Actually, that's one of the things I've definitely noticed from folks 
using some libraries. The problem is that the library goes through great 
effort to calculate a signature based off of the rules and stipulations 
of OAuth, then makes the user try and guess what it did in order to come 
up with that solution. Users will use what they think should work, not 
necessarily what will indeed work.

I guess what I'm suggesting is more than just a "Ok, here's some inputs 
and outputs, make sure they match" sort of thing, but more a gentleman's 
agreement from the various library makers that they provide the user 
with enough utility that they're not going to try and do things on their 
own.
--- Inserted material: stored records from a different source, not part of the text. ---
(* ===== verification/Probe.v ===== *)
(** The monitor of the enrolled-path probe (src/src/probe.rs): what the report
    of the probe says about the client path, the external reachability and the
    verification of forwarded ports.

    A turn is a computation on the state the tasks share ([Keeper]).  What the
    probe answers over HTTP is an argument. *)

From S2P Require Import Prelude RustStr Net BTree State Domain Config Control Machine StateErr Enforcement LeaseKeeper.

Record ReportedExternalProbe : Type := {
  rp_status : string;
  rp_observed_at_unix_ms : N;
  rp_source_public_non_tailscale : option bool;
  rp_source_matches_claimed_ip : option bool;
  rp_tcp_port_reachable : option bool;
  rp_forwarded_port : option N;
  rp_lease_acquired_at_unix_ms : option N;
  rp_request_started_at_unix_ms : option N;
  rp_reason_code : string;
  rp_safe_message : string;
}.

Record ProbeResult : Type := {
  pr_observed_at_unix_ms : N;
  pr_udp_dns_ok : bool;
  pr_tcp_dns_ok : bool;
  pr_https_egress_ok : bool;
  pr_vpn_identity_ok : bool;
  pr_expected_identity : string;
  pr_reason_code : string;
  pr_safe_message : string;
  pr_external_probe : option ReportedExternalProbe;
  pr_external_probes : option (gmap string ReportedExternalProbe);
}.

(** What a request ends in: no response, an error status, a body that does not
    decode, or a report. *)
Inductive Answer : Type :=
| SendFailed (error : string)
| BadStatus (error : string)
| BadBody (error : string)
| Report (result : ProbeResult).

(** [u64::abs_diff] *)
Definition abs_diff (a b : N) : N := if (a <? b)%N then b - a else a - b.

(** ** Correlation of a report with a lease *)

Inductive PortVerification : Type := VerifiedPort | FailedPort | UnknownPort.

Definition fresh_at (now freshness_ms at_ : N) : bool := (abs_diff now at_ <=? freshness_ms)%N.
(** What an observation adds to what was counted before. *)
Definition usage_delta (o : UsageObservation) (previous : option BaselineRow) : N * N * N * N :=
  match previous with
  | Some row =>
      if same_incarnation o row
      then (monotonic_delta o.(uo_download_bytes) (from_i64 row.(bl_counters).(co_download_bytes)),
            monotonic_delta o.(uo_upload_bytes) (from_i64 row.(bl_counters).(co_upload_bytes)),
            monotonic_delta o.(uo_download_packets) (from_i64 row.(bl_counters).(co_download_packets)),
            monotonic_delta o.(uo_upload_packets) (from_i64 row.(bl_counters).(co_upload_packets)))
      else observed_counters o
  | None => observed_counters o
  end.

Definition baseline_row (o : UsageObservation) : BaselineRow :=
  {| bl_usage_id := bounded o.(uo_usage_id); bl_ipv4_address := bounded o.(uo_ipv4_address);
     bl_counters := counters_row (observed_counters o); bl_last_sample_ms := to_i64 o.(uo_sampled_at_unix_ms) |}.

(** The new row of a bucket; a sum beyond the width of an integer is a REAL,
    of which MIN takes the largest integer.  The sample count of a row grows
    by one a write. *)
Definition bucket_row (o : UsageObservation) (delta : N * N * N * N) (previous : option BucketRow) : BucketRow :=
  let added := counters_row delta in
  {| bk_usage_id_source := usage_source o.(uo_usage_id_source);
     bk_container_id := bounded o.(uo_container_id);
     bk_name := bounded o.(uo_name);
     bk_counters := match previous with
                    | Some row => map_counters (fun a b => Z.min i64_MAX (a + b)) row.(bk_counters) added
                    | None => added
                    end;
     bk_sample_count := match previous with Some row => row.(bk_sample_count) + 1 | None => 1 end;
     bk_last_sample_ms := to_i64 o.(uo_sampled_at_unix_ms) |}.

Definition bucket_start (o : UsageObservation) (bucket_ms : N) : N :=
  (o.(uo_sampled_at_unix_ms) - o.(uo_sampled_at_unix_ms) mod bucket_ms)%N.

Definition bucket_key (o : UsageObservation) (bucket_ms : N) : BucketKey :=
  (to_i64 (bucket_start o bucket_ms), bounded o.(uo_usage_id)).

Definition is_zero (delta : N * N * N * N) : bool := bool_decide (delta = (0, 0, 0, 0)%N).

Definition write_usage (o : UsageObservation) (bucket_ms : N) : H unit :=
  transaction (
    let* previous := query "counter_baselines" baseline_columns
      (fun db => db.(db_baselines) !! bounded o.(uo_container_id)) in
    let delta := usage_delta o previous in
    let* _ := statement "counter_baselines" baseline_columns (fun db =>
      Ok (with_baselines (<[bounded o.(uo_container_id) := baseline_row o]> db.(db_baselines)) db)) in
    if is_zero delta then ret tt
    else
      statement "usage_buckets" bucket_columns (fun db =>
        Ok (with_buckets
              (partial_alter (fun previous => Some (bucket_row o delta previous)) (bucket_key o bucket_ms)
                 db.(db_usage_buckets)) db))).

(** [AUTOINCREMENT]: the id is one more than every id before. *)
Definition insert_event (row : EventRow) (db : Database) : Result Database string :=
  let? _ := ensure (db.(db_last_event_id) <? i64_MAX)%Z "database or disk is full" in
  let id := (db.(db_last_event_id) + 1)%Z in
  Ok (with_events (<[id := row]> db.(db_events)) id db).

Definition transition_row (t : Transition) : EventRow :=
  {| ev_timestamp_ms := to_i64 t.(ts_timestamp_unix_ms); ev_kind := "transition";
     ev_component := bounded t.(ts_component); ev_from_status := Some (enum_json t.(ts_from_status));
     ev_to_status := Some (enum_json t.(ts_to_status)); ev_reason_code := bounded t.(ts_reason_code);
     ev_safe_message := bounded t.(ts_safe_message); ev_external_port := None; ev_port_forward_phase := None;
     ev_usage_id := None |}.

Definition write_transition (t : Transition) : H unit :=
  statement "events" ["timestamp_ms"; "kind"; "component"; "from_status"; "to_status"; "reason_code"; "safe_message"]
    (insert_event (transition_row t)).

Definition port_forward_row (o : PortForwardObservation) : EventRow :=
  let phase := enum_json o.(fo_phase) in
  {| ev_timestamp_ms := to_i64 o.(fo_timestamp_unix_ms); ev_kind := "port_forward"; ev_component := "port_forward";
     ev_from_status := None; ev_to_status := None; ev_reason_code := "port_forward.lifecycle_changed";
     ev_safe_message :=
       match o.(fo_external_port) with
       | Some port => "Forwarded-port lifecycle changed to " +:+ phase +:+ " on port " +:+ show_N port
       | None => "Forwarded-port lifecycle changed to " +:+ phase
       end;
     ev_external_port := Z.of_N <$> o.(fo_external_port); ev_port_forward_phase := Some phase;
     ev_usage_id := Some (bounded o.(fo_usage_id)) |}.
Lemma accounted_observation written db o bucket_ms :
  short -> accounted written db -> (forall f, fits f (written ++ [Usage o bucket_ms])) ->
  o.(uo_container_id) = container -> o.(uo_usage_id) = usage -> o.(uo_ipv4_address) = address ->
  accounted (written ++ [Usage o bucket_ms]) (usage_effect o bucket_ms db).
Proof.
  intros Hs Hac Hfit Hc Hu Ha. pose proof Hs as (Hsc & Hsu & Hsa).
  assert (forall f, readings f container (written ++ [Usage o bucket_ms])
    = readings f container written ++ [observed f o]) as Hr.
  { intros f. rewrite readings_snoc. cbn. by rewrite decide_True. }
  assert (forall f, metered 0 (readings f container (written ++ [Usage o bucket_ms]))
    = metered 0 (readings f container written)
      + pick f (usage_delta o (db.(db_baselines) !! container)))%N as Hm.
  { intros f. rewrite Hr, metered_snoc. f_equal. symmetry. by apply (observation_delta written db o bucket_ms). }
  assert (forall f, Z.of_N (observed f o) <= i64_MAX)%Z as Hobs.
  { intros f. specialize (Hfit f). unfold fits in Hfit.
    pose proof (reading_bound 0 (readings f container (written ++ [Usage o bucket_ms]))) as Hle.
    rewrite Hr, list.last_snoc, <- Hr in Hle. cbn in Hle. lia. }
  destruct Hac as [Hb Hn Ht]. unfold usage_effect. rewrite Hc, Hsc.
  set (delta := usage_delta o (db_baselines db !! container)) in *.
  assert (forall f, usage_total f usage (add_to_bucket o bucket_ms delta (set_baseline o db))
      = (usage_total f usage db + Z.of_N (pick f delta))%Z
    /\ nonneg f usage (add_to_bucket o bucket_ms delta (set_baseline o db)).(db_usage_buckets)) as Hadd.
  { intros f. apply (add_to_bucket_total f o bucket_ms delta (set_baseline o db)).
    - apply Hn.
    - by rewrite Hu, Hsu.
    - change (usage_total f usage (set_baseline o db)) with (usage_total f usage db).
      specialize (Hfit f). unfold fits in Hfit. rewrite Hm in Hfit. rewrite Ht. lia. }
  split.
  - replace (db_baselines (add_to_bucket o bucket_ms delta (set_baseline o db)))
      with (db_baselines (set_baseline o db)) by (unfold add_to_bucket; by destruct (is_zero delta)).
    cbn [set_baseline with_baselines db_baselines]. rewrite Hc, Hsc, lookup_insert_eq.
    cbn [baseline_row bl_usage_id bl_ipv4_address bl_counters]. rewrite Hu, Hsu, Ha, Hsa.
    split; [done|]. split; [done|]. intros f. rewrite Hr, list.last_snoc, stored_counters_row, pick_observed. done.
  - intros f. apply Hadd.
  - intros f. rewrite Hm. destruct (Hadd f) as [-> _]. rewrite Ht. lia.
Qed.

Lemma accounted_elsewhere written db o bucket_ms :
  accounted written db -> o.(uo_container_id) <> container ->
  bounded o.(uo_container_id) <> container -> bounded o.(uo_usage_id) <> usage ->
  accounted (written ++ [Usage o bucket_ms]) (usage_effect o bucket_ms db).
Proof.
  intros Hac Hc Hbc Hbu. apply (accounted_other _ db); [done|..].
  - unfold is_observation. by apply bool_decide_eq_false.
  - unfold usage_effect, add_to_bucket. destruct (is_zero _); cbn; by rewrite lookup_insert_ne.
  - intros key Hkey. unfold usage_effect, add_to_bucket. destruct (is_zero _); cbn; [done|].
    apply lookup_partial_alter_ne. intros <-. done.
  - intros f. unfold usage_effect, add_to_bucket. destruct (is_zero _); [done|].
    unfold usage_total. cbn [with_buckets db_usage_buckets]. rewrite bucket_total_alter.
    rewrite decide_False by done. cbn [set_baseline with_baselines db_usage_buckets]. lia.
Qed.
(** C13: every known version of the database reaches the same schema.  Whichever
    version the file has and wherever a statement fails, a migration leaves the
    rows as they are and the schema of exactly one version, the same or a later
    one, from which the next start goes on; it ends well only with the current
    schema, and always does when no statement fails.  A newer file is refused
    and left as it is. *)
Theorem migrations_converge `{!Sqlite} version db c :
  (0 <= version)%Z -> c.(cn_db) = at_version version db ->
  let '(c1, r) := migrate c in
  ((version <= SCHEMA_VERSION)%Z ->
    (exists reached, (version <= reached <= SCHEMA_VERSION)%Z /\ c1.(cn_db) = at_version reached db
       /\ (r = Ok tt -> reached = SCHEMA_VERSION))
    /\ (quiet -> r = Ok tt))
  /\ ((SCHEMA_VERSION < version)%Z -> c1.(cn_db) = c.(cn_db) /\ exists e, r = Err e).
Proof.
  intros Hv Hc. destruct (migrate c) as [c1 r] eqn:Hr. split; intros Hver; unfold SCHEMA_VERSION in Hver.
  - pose proof (migrate_stands db version c ltac:(lia) Hc) as Hs. split.
    + rewrite Hr in Hs. destruct r as [[]|e].
      * exists 4%Z. split; [unfold SCHEMA_VERSION; lia|done].
      * destruct Hs as (v & Hv1 & Hc1). by exists v.
    + intros Hq. pose proof (migrate_quiet db version c Hq ltac:(lia) Hc) as Hok. by rewrite Hr in Hok.
  - rewrite migrate_stages in Hr. unfold bind at 1 in Hr.
    destruct (user_version_reads db version c Hc) as [Hdb Hread].
    destruct (user_version c) as [c2 [v|e]]; cbn [fst snd] in Hdb, Hread; [|injection Hr as <- <-; eauto].
    rewrite (Hread v eq_refl) in Hr. unfold SCHEMA_VERSION in Hr. destruct (Z.ltb_spec 4 version) as [_|]; [|lia].
    unfold fail in Hr. injection Hr as <- <-. eauto.
Qed.

#[local] Existing Instance sqlite_works.

Lemma migrations_converge_witness :
  let c := {| cn_db := at_version 1 (cn_db example_conn); cn_calls := 0 |} in
  let '(c1, r) := migrate c in
  ((1 <= SCHEMA_VERSION)%Z ->
    (exists reached, (1 <= reached <= SCHEMA_VERSION)%Z /\ c1.(cn_db) = at_version reached (cn_db example_conn)
       /\ (r = Ok tt -> reached = SCHEMA_VERSION))
    /\ (quiet -> r = Ok tt))
  /\ ((SCHEMA_VERSION < 1)%Z -> c1.(cn_db) = c.(cn_db) /\ exists e, r = Err e).
Proof.
  apply (migrations_converge 1 (cn_db example_conn) {| cn_db := at_version 1 (cn_db example_conn); cn_calls := 0 |});
    done.
Defined.
(* ===== verification/HistoryData.v ===== *)
(** What the tables of the history hold: the types of their rows as an invariant
    of everything that writes, and the sums the queries return. *)

From S2P Require Import Prelude RustStr Net BTree Order State Domain Float64 Config StateErr Notifications History HistoryProps HistoryPages HistorySchema.

#[local] Existing Instance sqlite_works.

(** ** Well-typed rows *)

Definition valid_int (z : Z) : Prop := (0 <= z <= i64_MAX)%Z.

Definition bucket_typed (key : BucketKey) (row : BucketRow) : Prop :=
  valid_int key.1 /\ (forall f, valid_int (stored f row.(bk_counters))) /\ (1 <= row.(bk_sample_count))%Z
  /\ exists source, row.(bk_usage_id_source) = usage_source source.

Definition baseline_typed (row : BaselineRow) : Prop :=
  (forall f, valid_int (stored f row.(bl_counters))) /\ valid_int row.(bl_last_sample_ms).

Definition port_typed (port : Z) : Prop := (0 <= port <= 65535)%Z.

Definition event_typed (row : EventRow) : Prop :=
  valid_int row.(ev_timestamp_ms) /\ match row.(ev_external_port) with Some port => port_typed port | None => True end.

Definition sample_typed (row : SampleRow) : Prop :=
  port_typed row.(sm_runtime_endpoint_port) /\ (row.(sm_active) = 0 \/ row.(sm_active) = 1)%Z.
In other words, they don't just return a signature value, but have 
options for returning a fully formatted Authorization header, or a set 
of OAuth key/value pairs so that users can duct-tape them onto the URL 
or in the POST body or what-have-you.

Many of the libraries offer this already, including the Objective C 
version, the Python version, and (ok, i'll pimp it) my OAuthSimple 
client library for Javascript and PHP. It'd be nice if the libraries had 
a reasonably similar way of providing that function so that even if your 
language of choice isn't well documented, it's trivial to figure out 
what to do from reading about one that is.

I'm working with some of the other library authors to try and get them 
to offer similar things, or at least do things like make their encoding 
methods public. Heh, maybe what we need is a "OAuth Seal of Approval" 
for libs that make life easier for noobs.